Problem -> In the records below, find the line containing "NilEmpty.uint_of_string (zeros k s)" and restate it and all lines after it exactly, through the last line.

Stored data:

------------------------------

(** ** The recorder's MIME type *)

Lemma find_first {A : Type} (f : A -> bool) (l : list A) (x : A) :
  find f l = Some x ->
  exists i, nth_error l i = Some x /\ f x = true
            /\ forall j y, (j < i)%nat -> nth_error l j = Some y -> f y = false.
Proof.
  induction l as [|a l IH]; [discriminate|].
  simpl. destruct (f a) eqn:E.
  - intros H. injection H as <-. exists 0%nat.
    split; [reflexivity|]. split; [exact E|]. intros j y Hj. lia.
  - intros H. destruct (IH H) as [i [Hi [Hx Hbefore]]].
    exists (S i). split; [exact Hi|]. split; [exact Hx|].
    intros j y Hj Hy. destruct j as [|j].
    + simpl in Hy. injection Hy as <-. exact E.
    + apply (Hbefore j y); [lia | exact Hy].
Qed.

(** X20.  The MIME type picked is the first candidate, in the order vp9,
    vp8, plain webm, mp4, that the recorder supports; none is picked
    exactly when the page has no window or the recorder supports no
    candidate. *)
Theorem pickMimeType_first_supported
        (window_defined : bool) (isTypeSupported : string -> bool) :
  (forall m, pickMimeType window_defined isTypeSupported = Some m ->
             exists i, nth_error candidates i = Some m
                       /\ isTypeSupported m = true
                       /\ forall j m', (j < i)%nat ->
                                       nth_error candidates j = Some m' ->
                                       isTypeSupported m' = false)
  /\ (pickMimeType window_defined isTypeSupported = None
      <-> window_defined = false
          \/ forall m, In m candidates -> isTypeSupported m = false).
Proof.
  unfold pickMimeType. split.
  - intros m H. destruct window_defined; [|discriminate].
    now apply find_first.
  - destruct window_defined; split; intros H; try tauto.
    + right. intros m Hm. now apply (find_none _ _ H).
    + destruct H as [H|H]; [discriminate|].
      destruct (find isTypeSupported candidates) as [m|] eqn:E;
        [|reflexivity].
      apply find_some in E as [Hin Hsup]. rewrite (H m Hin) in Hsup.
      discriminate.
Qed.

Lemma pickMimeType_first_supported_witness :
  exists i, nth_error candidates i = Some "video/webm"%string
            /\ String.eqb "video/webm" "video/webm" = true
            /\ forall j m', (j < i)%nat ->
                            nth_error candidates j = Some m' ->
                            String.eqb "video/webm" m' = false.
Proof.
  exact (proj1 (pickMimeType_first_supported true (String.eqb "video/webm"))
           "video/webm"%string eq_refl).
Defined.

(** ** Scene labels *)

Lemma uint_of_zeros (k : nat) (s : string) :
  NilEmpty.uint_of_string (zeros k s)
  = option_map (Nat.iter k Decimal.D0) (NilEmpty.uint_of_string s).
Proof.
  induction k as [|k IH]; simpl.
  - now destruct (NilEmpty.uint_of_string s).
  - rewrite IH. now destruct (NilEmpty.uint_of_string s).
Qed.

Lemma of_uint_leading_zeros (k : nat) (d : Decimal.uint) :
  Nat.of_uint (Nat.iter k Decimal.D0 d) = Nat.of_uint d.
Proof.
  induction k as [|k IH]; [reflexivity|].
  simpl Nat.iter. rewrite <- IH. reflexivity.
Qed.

------------------------------

Answer for this exercise ->
  NilEmpty.uint_of_string (zeros k s)
  = option_map (Nat.iter k Decimal.D0) (NilEmpty.uint_of_string s).
Proof.
  induction k as [|k IH]; simpl.
  - now destruct (NilEmpty.uint_of_string s).
  - rewrite IH. now destruct (NilEmpty.uint_of_string s).
Qed.

Lemma of_uint_leading_zeros (k : nat) (d : Decimal.uint) :
  Nat.of_uint (Nat.iter k Decimal.D0 d) = Nat.of_uint d.
Proof.
  induction k as [|k IH]; [reflexivity|].
  simpl Nat.iter. rewrite <- IH. reflexivity.
Qed.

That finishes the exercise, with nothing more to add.